Ou comment adapter des scénarios donjons & dragons en roman. Acclamé par la critique (notamme prix du cafard cosmique, l'un des deux plus gros sites sur la SF/fantasy/fantastique en france), plébiscité par les éditeurs (première sortie aux moutons électriques, puis ressorti en poche, les gens s'arrachent l'auteur bref, la folie). Janua Vera est un recueil de nouvelles résolument heroic fantasy comme j'aime moyen. Bon, avouons ce qu'il faut avouer. Jaworsky écrit vraiment super bien, le style est fluide, c'est bien foutu, plein de vieux mots sans tomber dans le piège du lexique incompréhensibles, l'action y est très bien reproduite, et on s'emmerde pas. MAIS ... Ben pour moi c'est du trop classique, du déjà vu et déjà entendu. Sur les huit nouvelles, seules deux me paraissent avoir un sens un peu original ... Le reste étant un ersatz de clichés de l'HF (l'assassin sympathique, le chevalier niaisou mais honnête, le guerrier stupide, etc.). Néanmoins, on arrive à s'attacher aux personnages que Jarwosky décrit dans ses pages.
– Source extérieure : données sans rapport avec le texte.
Lemma up_inv_step n h j x y :
  0 < j < n → h !! j = Some x → h !! parent j = Some y → less x y = true →
  up_inv n h j → up_inv n (swap (parent j) j h) (parent j).
Proof.
  intros Hj Hx Hy Hlt [H1 H2]. pose proof (parent_lt j ltac:(lia)) as Hpj.
  pose proof (less_le _ _ Hlt) as Hle.
  split.
  - intros k Hk Hne a b. rewrite !(lookup_swap _ _ _ _ y x) by done.
    pose proof (parent_lt k ltac:(lia)) as Hpk.
    rewrite (decide_False (P := k = parent j)) by done.
    destruct (decide (k = j)) as [->|Hkj].
    { rewrite decide_True by done. intros [= <-] [= <-]. done. }
    destruct (decide (parent k = parent j)) as [Heq|Hpne].
    { intros [= <-] Hb. apply (le_trans _ y); [done|].
      apply (H1 k ltac:(lia) Hkj); congruence. }
    destruct (decide (parent k = j)) as [Heq|Hpne2].
    { intros [= <-] Hb. apply (H2 k ltac:(lia) Heq ltac:(lia)); congruence. }
    intros Ha Hb. by apply (H1 k ltac:(lia) Hkj).
  - intros k Hk Hpk Hpos a b. rewrite !(lookup_swap _ _ _ _ y x) by done.
    pose proof (parent_lt (parent j) ltac:(lia)) as Hpp.
    rewrite (decide_False (P := parent (parent j) = parent j)) by lia.
    rewrite (decide_False (P := parent (parent j) = j)) by lia.
    pose proof (parent_lt k ltac:(lia)) as Hkp.
    rewrite (decide_False (P := k = parent j)) by lia.
    intros Ha Hb.
    assert (le a y) as Hay by (by apply (H1 (parent j) ltac:(lia) ltac:(lia))).
    destruct (decide (k = j)) as [->|Hkj]; [by simplify_eq|].
    apply (le_trans _ y); [done|]. apply (H1 k ltac:(lia) Hkj); [by rewrite Hpk|done].
Qed.

Lemma up_loop_heap fuel h j :
  j < fuel → j < length h → up_inv (length h) h j →
  ok 0 (length h) (up_loop fuel h j).
Proof.
  revert h j. induction fuel as [|fuel IH]; intros h j Hf Hj Hinv; [lia|].
  cbn -[parent]. destruct (Nat.eqb_spec (parent j) j) as [Heq|Hne]; simpl.
  { assert (j = 0) as -> by (destruct j; [done|pose proof (parent_lt (S j)); lia]).
    intros k Hk _. apply (proj1 Hinv); lia. }
  assert (0 < j) as Hpos by (destruct j; [done|lia]).
  pose proof (parent_lt j Hpos) as Hp.
  destruct (lookup_lt_is_Some_2 h j Hj) as [x Hx].
  destruct (lookup_lt_is_Some_2 h (parent j) ltac:(lia)) as [y Hy].
  rewrite (less_at_true _ _ _ x y) by done.
  destruct (less x y) eqn:Hlt; simpl.
  - rewrite <-(length_swap (parent j) j h). apply IH; [lia|rewrite length_swap; lia|].
    rewrite length_swap. by eapply up_inv_step.
  - intros k Hk _. destruct (decide (k = j)) as [->|Hkj]; [|by apply (proj1 Hinv)].
    intros a b Ha Hb. simplify_eq. done.
Qed.

Lemma up_heap h j :
  j < length h → up_inv (length h) h j → heap (up h j).
Proof.
  intros Hj Hinv. unfold heap. rewrite (Permutation_length (up_perm h j)).
  apply up_loop_heap; [lia|done|done].
Qed.

Lemma Push_heap h x : heap h → heap (Push h x).
Proof.
  intros Hh. unfold Push. rewrite length_app; simpl.
  replace (length h + 1 - 1) with (length h) by lia.
  apply up_heap; rewrite length_app; simpl; [lia|]. split.
  - intros k Hk Hne a b. pose proof (parent_lt k ltac:(lia)).
    rewrite !lookup_app_l by lia. apply Hh; lia.
  - intros k Hk Hpk. pose proof (parent_lt k ltac:(lia)). lia.
Qed.

(** *** [down] *)

(** In order everywhere but between [i] and its children. *)
Definition down_inv (lo n : nat) (h : list A) (i : nat) : Prop :=
  (∀ k, 0 < k < n → lo ≤ parent k → parent k ≠ i → le_at h (parent k) k) ∧
  (∀ k, 0 < k < n → parent k = i → 0 < i → lo ≤ parent i → le_at h (parent i) k).

(** The child [down] chooses: a smallest one. *)
Definition small_child (n : nat) (h : list A) (i j : nat) : Prop :=
  0 < j < n ∧ parent j = i ∧ ∀ k, 0 < k < n → parent k = i → le_at h j k.

Lemma down_inv_step lo n h i j x y :
  i < n → n ≤ length h → lo ≤ i → small_child n h i j →
  h !! i = Some x → h !! j = Some y → less y x = true →
  down_inv lo n h i → down_inv lo n (swap i j h) j.
Proof.
  intros Hi Hn Hlo (Hj & Hpj & Hmin) Hx Hy Hlt [H1 H2].
  pose proof (less_le _ _ Hlt) as Hle. pose proof (parent_lt j ltac:(lia)) as Hij.
  split.
  - intros k Hk Hlok Hne a b. rewrite !(lookup_swap _ _ _ _ x y) by done.
    pose proof (parent_lt k ltac:(lia)) as Hpk.
    rewrite (decide_False (P := parent k = j)) by done.
    destruct (decide (parent k = i)) as [Heq|Hpne].
    + rewrite (decide_False (P := k = i)) by lia.
      destruct (decide (k = j)) as [->|Hkj]; [by intros [= <-] [= <-]|].
      intros [= <-] Hb. by apply (Hmin k Hk Heq).
    + destruct (decide (k = i)) as [->|Hki].
      { intros Ha [= <-]. apply (H2 j ltac:(lia) Hpj ltac:(lia)); done. }
      destruct (decide (k = j)) as [->|Hkj]; [congruence|].
      intros Ha Hb. by apply (H1 k).
  - intros k Hk Hpk Hpos Hlop a b. rewrite !(lookup_swap _ _ _ _ x y) by done.
    pose proof (parent_lt k ltac:(lia)) as Hpk'.
    rewrite Hpj, decide_True by done.
    rewrite (decide_False (P := k = i)), (decide_False (P := k = j)) by lia.
    intros [= <-] Hb. apply (H1 k ltac:(lia) ltac:(lia) ltac:(lia)); [by rewrite Hpk|done].
Qed.

Lemma small_child_pick h i n :
  n ≤ length h → 2 * i + 1 < n →
  let j1 := 2 * i + 1 in let j2 := j1 + 1 in
  small_child n h i (if (j2 <? n) && less_at h j2 j1 then j2 else j1).
Proof.
  intros Hn H1. cbn zeta.
  destruct (lookup_lt_is_Some_2 h (2 * i + 1) ltac:(lia)) as [x Hx].
  assert (∀ k, 0 < k < n → parent k = i → k = 2 * i + 1 ∨ k = 2 * i + 1 + 1) as Hc.
  { intros k Hk Hp%parent_child; lia. }
  destruct (Nat.ltb_spec (2 * i + 1 + 1) n) as [H2|H2]; cbn [andb].
  - destruct (lookup_lt_is_Some_2 h (2 * i + 1 + 1) ltac:(lia)) as [y Hy].
    rewrite (less_at_true _ _ _ y x) by done.
    destruct (less y x) eqn:Hlt; (split; [lia|split; [apply parent_child; lia|]]);
      intros k Hk Hp a b Ha Hb; destruct (Hc k Hk Hp) as [-> | ->]; simplify_eq;
      eauto using le_refl, less_le.
  - split; [lia|split; [apply parent_child; lia|]].
    intros k Hk Hp a b Ha Hb. destruct (Hc k Hk Hp) as [-> | ->]; [|lia].
    simplify_eq. apply le_refl.
Qed.

Lemma down_loop_ok fuel lo n h i :
  n - i < fuel → i < n → n ≤ length h → lo ≤ i → down_inv lo n h i →
  ok lo n (down_loop fuel h i n).
Proof.
  revert h i. induction fuel as [|fuel IH]; intros h i Hf Hi Hn Hlo Hinv; [lia|].
  cbn [down_loop]. destruct (Nat.leb_spec n (2 * i + 1)) as [Hle|Hlt].
  { intros k Hk Hlok. apply (proj1 Hinv); [done..|].
    intros Hp%parent_child; lia. }
  pose proof (small_child_pick h i n Hn Hlt) as Hsc. cbn zeta in Hsc.
  set (j := if (_ <? n) && _ then _ else _) in *.
  destruct Hsc as (Hj & Hpj & Hmin). pose proof (parent_lt j ltac:(lia)).
  destruct (lookup_lt_is_Some_2 h i ltac:(lia)) as [x Hx].
  destruct (lookup_lt_is_Some_2 h j ltac:(lia)) as [y Hy].
  rewrite (less_at_true _ _ _ y x) by done.
  destruct (less y x) eqn:Hyx; simpl.
  - apply IH; [lia|lia|by rewrite length_swap|lia|].
    eapply down_inv_step; eauto. by split.
  - intros k Hk Hlok a b Ha Hb. destruct (decide (parent k = i)) as [Hpk|Hpk].
    + rewrite Hpk in Ha. simplify_eq. apply (le_trans _ y); [done|].
      by apply (Hmin k Hk Hpk).
    + by apply (proj1 Hinv k).
Qed.

Lemma down_ok lo n h i :
  n ≤ length h → lo ≤ i → down_inv lo n h i → ok lo n (down h i n).
Proof.
  intros Hn Hlo Hinv. destruct (decide (i < n)) as [Hi|Hi].
  { apply down_loop_ok; auto; lia. }
  unfold down. cbn [down_loop]. rewrite (proj2 (Nat.leb_le _ _)) by lia.
  intros k Hk Hlok. apply (proj1 Hinv); [done..|]. pose proof (parent_lt k ltac:(lia)). lia.
Qed.

Lemma Init_heap h : heap (Init h).
Proof.
  unfold heap. rewrite (Permutation_length (Init_perm h)).
  assert (ok (length h / 2) (length h) h) as H0.
  { intros k Hk Hp. exfalso. revert Hp. unfold parent.
    pose proof (Nat.div_mod_eq (k - 1) 2). pose proof (Nat.div_mod_eq (length h) 2).
    pose proof (Nat.mod_upper_bound (length h) 2 ltac:(lia)). lia. }
  unfold Init. revert H0. generalize (length h / 2) as k.
  intros k. revert h. induction k as [|k IH]; intros h Hok; [done|]. simpl.
  rewrite <-(length_down h k (length h)) at 1. apply IH.
  rewrite length_down. apply down_ok; [done..|]. split.
  - intros i Hi Hlo Hne. apply Hok; [done|lia].
  - intros i Hi Hp Hpos Hlo. pose proof (parent_lt k Hpos). lia.
Qed.

(** ** The root is a minimum, and [Pop] takes it *)

Lemma heap_root_min h x i y :
  heap h → h !! 0 = Some x → h !! i = Some y → le x y.
Proof.
  intros Hh Hx. revert y. induction i as [i IH] using lt_wf_ind. intros y Hy.
  destruct (decide (i = 0)) as [->|Hi]; [simplify_eq; apply le_refl|].
  pose proof (lookup_lt_Some _ _ _ Hy) as Hlen. pose proof (parent_lt i ltac:(lia)) as Hp.
  destruct (lookup_lt_is_Some_2 h (parent i) ltac:(lia)) as [z Hz].
  apply (le_trans _ z); [by apply (IH (parent i))|].
  apply (Hh i); [lia|lia|done|done].
Qed.

Lemma Pop_root h x :
  h !! 0 = Some x → snd (Pop h) = Some x.
Proof.
  intros Hx. unfold Pop. cbn [snd].
  pose proof (lookup_lt_Some _ _ _ Hx) as Hlen.
  destruct (lookup_lt_is_Some_2 h (length h - 1) ltac:(lia)) as [y Hy].
  assert (∀ fuel g i n, n ≤ length g → i < n ∨ n = 0 →
            down_loop fuel g i n !! n = g !! n) as Hfix.
  { induction fuel as [|fuel IH]; intros g i n Hn Hi; [done|]. cbn [down_loop].
    destruct (Nat.leb_spec n (2 * i + 1)); [done|].
    match goal with |- context [if ?b then 2 * i + 1 + 1 else _] =>
      set (j := if b then 2 * i + 1 + 1 else 2 * i + 1) end.
    assert (j < n).
    { unfold j. destruct (Nat.ltb_spec (2 * i + 1 + 1) n); simpl; [case_match|]; lia. }
    case_match; [done|]. rewrite IH by (rewrite ?length_swap; lia).
    destruct (lookup_lt_is_Some_2 g i ltac:(lia)) as [u Hu].
    destruct (lookup_lt_is_Some_2 g j ltac:(lia)) as [v Hv].
    rewrite (lookup_swap _ _ _ _ u v) by done. by rewrite !decide_False by lia. }
  unfold down. rewrite Hfix by (rewrite ?length_swap; lia).
  rewrite (lookup_swap _ _ _ _ x y) by done.
  destruct (decide _) as [Hz|Hz]; [|by rewrite decide_True by done].
  rewrite Hz in Hy. congruence.
Qed.

Lemma Pop_perm h x :
  h !! 0 = Some x → h ≡ₚ x :: fst (Pop h).
Proof.
  intros Hx. pose proof (Pop_root h x Hx) as Hp. unfold Pop in *. cbn [fst snd] in *.
  set (n := length h - 1) in *. set (h' := down _ _ _) in *.
  assert (h' ≡ₚ h) as Hh' by (unfold h'; by rewrite down_perm, swap_perm).
  rewrite <-Hh' at 1. pose proof (lookup_lt_Some _ _ _ Hx).
  rewrite <-(take_drop_middle h' n x Hp) at 1.
  rewrite (drop_ge h' (S n)) by (rewrite (Permutation_length Hh'); lia).
  by rewrite Permutation_app_comm.
Qed.

Lemma Pop_heap h : heap h → heap (fst (Pop h)).
Proof.
  intros Hh. unfold Pop. cbn [fst]. set (n := length h - 1).
  assert (length (down (swap 0 n h) 0 n) = length h) as Hlen
    by (by rewrite length_down, length_swap).
  unfold heap. rewrite length_take, Hlen, Nat.min_l by lia.
  assert (ok 0 n (down (swap 0 n h) 0 n)) as Hok.
  { apply down_ok; [rewrite length_swap; lia|done|]. split; [|lia].
    intros k Hk _ Hp a b.
    destruct (lookup_lt_is_Some_2 h 0 ltac:(lia)) as [u Hu].
    destruct (lookup_lt_is_Some_2 h n ltac:(lia)) as [v Hv].
    rewrite !(lookup_swap _ _ _ _ u v) by done.
    pose proof (parent_lt k ltac:(lia)).
    rewrite (decide_False (P := parent k = 0)), (decide_False (P := parent k = n)),
      (decide_False (P := k = 0)), (decide_False (P := k = n)) by lia.
    apply Hh; lia. }
  intros k Hk _ a b. pose proof (parent_lt k ltac:(lia)).
  rewrite !lookup_take_lt by lia. apply Hok; lia.
Qed.
End Heap.

Arguments Pop : simpl never.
Certains de par leur simplicité en sont même très très bons (comme dans la nouvelle "jour de guigne" où l'on suit un modeste copiste qui subit une malédiction dans le moindre de ses faits et gestes).

Bref ... A lire pour les amateurs parce que le style est vraiment bon ... Et parce que c'est pas une n-ième saga en 30 000 tome d'Heroic Fantasy chiant (c.f. Roue du Temps, Trone de Fer, Assassin Royal, et autres Robin Hobberies).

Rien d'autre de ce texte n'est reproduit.